Posted Fri November 24, 2023 7:29pmReport post

My husband has now completed his sentence of 1 year. 6 months in prison and 6 months on licence. Talking to a decoy online

I have supported him through it all eventhough I am discussed of what did.

SS are now saying that I need to do an assessment (course) so that I can be the supervisor as I am not allowed at the moment and he is still living with his parents. His parents are the ones who can be the supervisors.

It feels like I am being punished now for what my husband did. He has done so ?ell with his therapy etc. I believe he has changed his ways and we just want to be a family again.

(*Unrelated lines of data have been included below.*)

(** X8: after a node other than the last numbered one is deleted, the
    next [addNode] gives the new node an id that a node already has. *)
Theorem add_after_delete_repeats_an_id
        (random1 random2 : Number.number) (s : flow) (sel : Node.t) :
  numbered s ->
  selectedNode s = Some sel ->
  In sel (nodes s) ->
  Node.id sel <> digits (Z.of_nat (length (nodes s))) ->
  let s' := addNode random1 random2 (deleteSelectedNode s) in
  exists old,
    In old (nodes (deleteSelectedNode s))
    /\ Node.id old = digits (Z.of_nat (length (nodes s)))
    /\ ids (nodes s') = ids (nodes (deleteSelectedNode s)) ++ [Node.id old]
    /\ ~ NoDup (ids (nodes s')).
Proof.
  intros N S I L. cbv zeta.
  pose proof (numbered_NoDup N) as D.
  pose proof (filter_out_one _ _ D I) as F.
  assert (O : exists old,
             In old (nodes s)
             /\ Node.id old = digits (Z.of_nat (length (nodes s)))).
  { assert (J : In (digits (Z.of_nat (length (nodes s)))) (ids (nodes s))).
    { rewrite N. apply in_map_iff. exists (length (nodes s)).
      split; [reflexivity|]. apply in_seq.
      destruct (nodes s); [contradiction | cbn [length]; lia]. }
    unfold ids in J. apply in_map_iff in J. destruct J as (old & E & J).
    eauto. }
  destruct O as (old & IO & EO).
  unfold deleteSelectedNode. rewrite S. cbn [nodes].
  assert (IO' : In old (filter (fun node =>
                                  negb (jseqb (Node.id node) (Node.id sel)))
                               (nodes s))).
  { apply filter_In. split; [exact IO|].
    apply negb_true_iff, jseqb_false. congruence. }
  assert (A : ids (nodes (addNode random1 random2
                {| nodes := filter (fun node =>
                                      negb (jseqb (Node.id node)
                                                  (Node.id sel))) (nodes s);
                   edges := filter (fun edge =>
                                      negb (jseqb (Edge.source edge)
                                                  (Node.id sel))
                                      && negb (jseqb (Edge.target edge)
                                                     (Node.id sel)))
                                   (edges s);
                   selectedNode := None |}))
              = ids (filter (fun node =>
                               negb (jseqb (Node.id node) (Node.id sel)))
                            (nodes s)) ++ [Node.id old]).
  { unfold addNode, ids. cbn [nodes]. rewrite map_app. cbn [map Node.id].
    do 2 f_equal. rewrite EO. f_equal. lia. }
  exists old. repeat split; try assumption.
  rewrite A. intros ND. apply NoDup_remove_2 in ND.
  rewrite app_nil_r in ND. apply ND. unfold ids. apply in_map_iff.
  exists old. auto.
Qed.

End InteractiveFlowFacts.

(** ** Whole numbers in binary64 *)

Section WholeNumbers.
Import SpecFloat Number.
(** * OTRadValve::ModelledRadValveState — the modelled radiator valve controller

    A shallow embedding of [OTRadValve_ModelledRadValve.cpp]: the per-minute
    [tick] routine, the temperature filter and the valve position computation
    [computeRequiredTRVPercentOpen], followed by the properties of the
    controller.

    Conventions.
    - C [int] values (temperatures in C/16) are [Z]; the source assumes that
      "values and sum will be nowhere near the limits", so no wrap-around is
      applied to them.
    - [uint8_t] results of [int] arithmetic are reduced with [u8]
      (modulo 256), [int8_t] ones with [i8].
    - The fixed-size array [prevRawTempC16] is a [list Z], indexed and
      updated in place with stdpp's lookup and insert; the loops of the
      source are recursions over the loop index. *)

From Stdlib Require Import ZArith Lia Bool List.
From stdpp Require Import base list numbers gmap.

Local Open Scope Z_scope.

(** ** Machine integers and the Arduino macros *)

(** Conversion of an [int] to [uint8_t]. *)
Definition u8 (z : Z) : Z := z mod 256.

(** Conversion of an [int] to [int8_t] (two's complement wrap). *)
Definition i8 (z : Z) : Z := (z + 128) mod 256 - 128.

(** [#define constrain(amt,low,high) ((amt)<(low)?(low):((amt)>(high)?(high):(amt)))] *)
Definition constrain (amt low high : Z) : Z :=
  if amt <? low then low else if amt >? high then high else amt.
(** Lines 298-309 return in a session without nil pointers, for a job of the
    job index or a nil job that the readiness policy turns down. *)
Lemma Allocate_ready_returns job usingBackfillTaskRes w :
  pointers_valid w ->
  (job = None -> JobReady w None = false) ->
  (forall jp, job = Some jp -> exists u, JobIndex (ssn w) !! u = Some jp) ->
  exists w', Allocate_ready job usingBackfillTaskRes w = Ok (tt, w').
Proof.
  intros Hv Hnil Hidx. unfold Allocate_ready. mrun.
  destruct job as [jp|].
  - destruct (Hidx jp eq_refl) as [u Hu].
    assert (is_Some (jobs (heap w) !! jp)) as [ji Hji].
    { destruct Hv as (Vj & _). by eapply Vj. }
    destruct (JobReady w (Some jp)); [| mrun; eauto].
    destruct usingBackfillTaskRes; cbn [negb andb]; mrun.
    + rewrite Hji. mrun. eauto.
    + destruct (dispatch_ready_returns jp w) as [w' Hrun]; [by eauto | done |].
      rewrite Hrun. eauto.
  - rewrite (Hnil eq_refl). cbn [andb]. mrun. eauto.
Qed.

(** ** Well-formed sessions over a cycle *)

Lemma Some_kept {A} (R : A -> A -> Prop) (o o' : option A) y :
  option_Forall2 R o o' -> o' = Some y -> exists x, o = Some x /\ R x y.
Proof. intros [] ?; simplify_eq. eauto. Qed.

Lemma Some_kept_fwd {A} (R : A -> A -> Prop) (o o' : option A) x :
  option_Forall2 R o o' -> o = Some x -> exists y, o' = Some y /\ R x y.
Proof. intros [] ?; simplify_eq. eauto. Qed.

Lemma good_step_refl w : good_step w w.
Proof. split; [apply world_kept_refl|]. intros jp job s k p Hjp Hk. left. eauto. Qed.

Lemma good_step_trans w1 w2 w3 : good_step w1 w2 -> good_step w2 w3 -> good_step w1 w3.
Proof.
  intros [Hk Hb] [Hk' Hb']. split; [by eapply world_kept_trans|].
  intros jp job3 s k p Hjp Hp.
  destruct (Hb' jp job3 s k p Hjp Hp) as [(job2 & Hjob2 & Hp2) | (t2 & Ht2 & Hidx)].
  - by eapply Hb.
  - right. destruct Hk as ((_ & _ & Hji & _) & (_ & Ht & _) & _).
    destruct (Some_kept _ _ _ _ (Ht p) Ht2) as (t1 & Ht1 & (_ & Hjob & _)).
    exists t1. split; [done|]. by rewrite <- Hjob, <- Hji.
Qed.

Ltac from_buckets :=
  unfold buckets_from; wsimp; intros jp' job' s' k' p' Hjp' Hk';
  first
    [ left; eexists; split; [exact Hjp' | exact Hk']
    | match type of Hjp' with
      | <[?p := _]> _ !! _ = Some _ =>
          destruct (decide (jp' = p)) as [->|Hne];
          [ rewrite lookup_insert_eq in Hjp'; simplify_eq;
            cbn [job_TaskStatusIndex job_with_TaskStatusIndex] in Hk';
            apply move_task_bucket in Hk' as [-> | Hk'];
            [ right; eexists; split; eassumption
            | left; eexists; split; [eassumption | exact Hk'] ]
          | rewrite lookup_insert_ne in Hjp' by done;
            left; eexists; split; [exact Hjp' | exact Hk'] ]
      end ].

I don't know what this assessment (course) is. I have been told if I Don't pass it he will never be allowed home. I am so worried about it.

Distressed and pregnant

Member since
November 2020

1005 posts

Posted Fri November 24, 2023 8:49pmReport post

I'm so sorry that you're going through this. If you have an email address you could reach out to them via email and ask for further information about the course/assessment. Even if you can get the name of it then someone on here might have been through it already and have some advice.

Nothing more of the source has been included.